**YOUR ASSIGNMENT**
Repeat exactly what appears from the opening line of the listing to the line with "only, and there is no preview. *)", inclusive.
━━━━━━━━━━━━━━━━━━━━
(** X9. A preview that cannot be fetched does not fail the upload: when the
    job is finished with a table id and the table list arrives, the run
    returns with no error of the upload form, with the success toast, the
    form reset and the table active; the failure shows as the preview error
    only, and there is no preview. *)
Theorem onUpload_succeeds_without_preview :
  ∀ (backend : Backend) (st : UploadState) (f : File) (jobId : string)
    (js : list Job) (job : Job) (ts : list TableMeta) (tid : string) (e : Js.Error)
    (fuel : nat),
    file st = Some f →
    on_upload backend f (name st) = OkJson (mkUploadResult (Some jobId)) →
    jobId ≠ "" →
    observes backend jobId 0 js →
    on_job backend jobId (length js) = OkJson job →
    is_success job = true →
    on_tables backend = OkJson ts →
    job_table_id job = Some tid →
    tid ≠ "" →
    fetch_error (on_slice backend (preview_request tid)) = Some e →
    (length js < fuel)%nat →
    let r := run_onUpload backend fuel st in
    r.1 = Return tt
    ∧ err (ui r.2) = None
    ∧ toast (ui r.2) = Some "File uploaded successfully"
    ∧ file (ui r.2) = None
    ∧ busy (ui r.2) = false
    ∧ activeTableId (ui r.2) = Some tid
    ∧ preview (ui r.2) = None
    ∧ previewErr (ui r.2) = Some (Js.error_text e)
    ∧ tables (ui r.2) = ts.
Proof.
  intros backend st f jobId js job ts tid e fuel Hfile Hupload Hid Hobs Hjob Hs Ht
    Htid Hne He Hfuel r.
  subst r. replace fuel with (length js + S (fuel - S (length js)))%nat by lia.
  rewrite (onUpload_waited backend st f jobId js Hfile Hupload Hid Hobs).
  rewrite (poll_step_success_state backend jobId _ _ job ts); try assumption.
  2: { cbn [log]. rewrite polls_waited_log. exact Hjob. }
  rewrite settle_return. unfold preview_calls. rewrite Htid.
  apply truthy_nonempty in Hne. rewrite Hne. cbn [rq_table fst snd ui log].
  unfold previewed.
  destruct (on_slice backend (preview_request tid)) as [e'|body|d];
    cbn in He; try discriminate He; injection He as <-; cbn;
    rewrite waited_err; repeat split.
Qed.
(** * Binance Futures adapter: address builder, book-sync check, dispatch

    A shallow embedding of [cryptofeed/exchange/binance_futures.py]
    (classes [BinanceFutures] and [BinanceFuturesInstrument]) and the
    properties of its order-book consistency check, its open-interest
    normalizer, its message dispatcher, its streaming-address builder,
    its instrument parser and its connection set.

    Python dictionaries are finite maps ([gmap]); a Python exception is
    an explicit outcome that carries the adapter as it stands when the
    exception leaves the method. *)

From Stdlib Require Import ZArith String Ascii List Bool Lia.
From stdpp Require Import base option gmap strings list.

Local Open Scope Z_scope.

(** ** Strings *)

Module Str.

(** [str.lower()] and [str.upper()] on the ASCII range, which is where the
    exchange's symbols and stream names live. *)
Definition lower_char (c : ascii) : ascii :=
  let n := nat_of_ascii c in
  if ((65 <=? n) && (n <=? 90))%nat then ascii_of_nat (n + 32) else c.

Definition upper_char (c : ascii) : ascii :=
  let n := nat_of_ascii c in
  if ((97 <=? n) && (n <=? 122))%nat then ascii_of_nat (n - 32) else c.

Fixpoint map (f : ascii -> ascii) (s : string) : string :=
  match s with
  | EmptyString => EmptyString
  | String c s' => String (f c) (map f s')
  end.

Definition lower : string -> string := map lower_char.
Definition upper : string -> string := map upper_char.

(** [s[:-1]]: every character but the last; the empty string stays empty. *)
Fixpoint drop_last (s : string) : string :=
  match s with
  | EmptyString => EmptyString
  | String c EmptyString => EmptyString
  | String c s' => String c (drop_last s')
  end.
━━━━━━━━━━━━━━━━━━━━
**WRITTEN REPLY**
(** X9. A preview that cannot be fetched does not fail the upload: when the
    job is finished with a table id and the table list arrives, the run
    returns with no error of the upload form, with the success toast, the
    form reset and the table active; the failure shows as the preview error
    only, and there is no preview. *)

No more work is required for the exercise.